**ACTIVITY**
Please reproduce all of the lines below, word for word and in full.

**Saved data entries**
******
(** ** Giving the file back

    Processes of the agent with any mode, any number of pushes and restores, and
    other writers of resolv.conf, in any order; a crash is a process that stops
    between two events. *)
Inductive dns_event : Type :=
| PushDns (mode : dnsMode) (keep : bool) (iface : string) (cfg : DNSConfig)
| RestoreDns (mode : dnsMode)
| Rewrite (content : string).
(** The contents the host's owner wrote last. *)
Definition owner_text (c : string) (e : dns_event) : string :=
  match e with Rewrite s => s | _ => c end.
Definition clean_event (e : dns_event) : Prop :=
  match e with Rewrite s => ours s = false | _ => True end.

Section facts.
Context {T : Type} {D : DnsHost T} {L : DnsHostLaws T}.
(** The file can be replaced at any time. *)
Context (writable : ∀ (s : string) (t : T), (fs_write resolvConfPath s t).1 = true).

Definition dns_step (t : T) (e : dns_event) : T :=
  match e with
  | PushDns mode keep iface cfg => (applyDNSConfig_linux mode keep iface cfg t).2
  | RestoreDns mode => (restoreResolvConf mode t).2
  | Rewrite s => (fs_write resolvConfPath s t).2
  end.

(** The file is its owner's, or the agent's with the owner's contents beside it. *)
Definition kept_safe (c : string) (t : T) : Prop :=
  ours c = false
  ∧ (default "" (fs_view t !! resolvConfPath) = c
     ∨ ∃ m, fs_view t !! resolvConfPath = Some m ∧ ours m = true ∧ fs_view t !! resolvConfBackupPath = Some c).

Lemma ours_text pushed fallbacks domains : ours (resolv_text pushed fallbacks domains) = true.
Proof using. reflexivity. Qed.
******
**ANSWER SECTION**
(** ** Giving the file back

    Processes of the agent with any mode, any number of pushes and restores, and
    other writers of resolv.conf, in any order; a crash is a process that stops
    between two events. *)
Inductive dns_event : Type :=
| PushDns (mode : dnsMode) (keep : bool) (iface : string) (cfg : DNSConfig)
| RestoreDns (mode : dnsMode)
| Rewrite (content : string).
(** The contents the host's owner wrote last. *)
Definition owner_text (c : string) (e : dns_event) : string :=
  match e with Rewrite s => s | _ => c end.
Definition clean_event (e : dns_event) : Prop :=
  match e with Rewrite s => ours s = false | _ => True end.

Section facts.
Context {T : Type} {D : DnsHost T} {L : DnsHostLaws T}.
(** The file can be replaced at any time. *)
Context (writable : ∀ (s : string) (t : T), (fs_write resolvConfPath s t).1 = true).

Definition dns_step (t : T) (e : dns_event) : T :=
  match e with
  | PushDns mode keep iface cfg => (applyDNSConfig_linux mode keep iface cfg t).2
  | RestoreDns mode => (restoreResolvConf mode t).2
  | Rewrite s => (fs_write resolvConfPath s t).2
  end.

(** The file is its owner's, or the agent's with the owner's contents beside it. *)
Definition kept_safe (c : string) (t : T) : Prop :=
  ours c = false
  ∧ (default "" (fs_view t !! resolvConfPath) = c
     ∨ ∃ m, fs_view t !! resolvConfPath = Some m ∧ ours m = true ∧ fs_view t !! resolvConfBackupPath = Some c).

Lemma ours_text pushed fallbacks domains : ours (resolv_text pushed fallbacks domains) = true.
Proof using. reflexivity. Qed.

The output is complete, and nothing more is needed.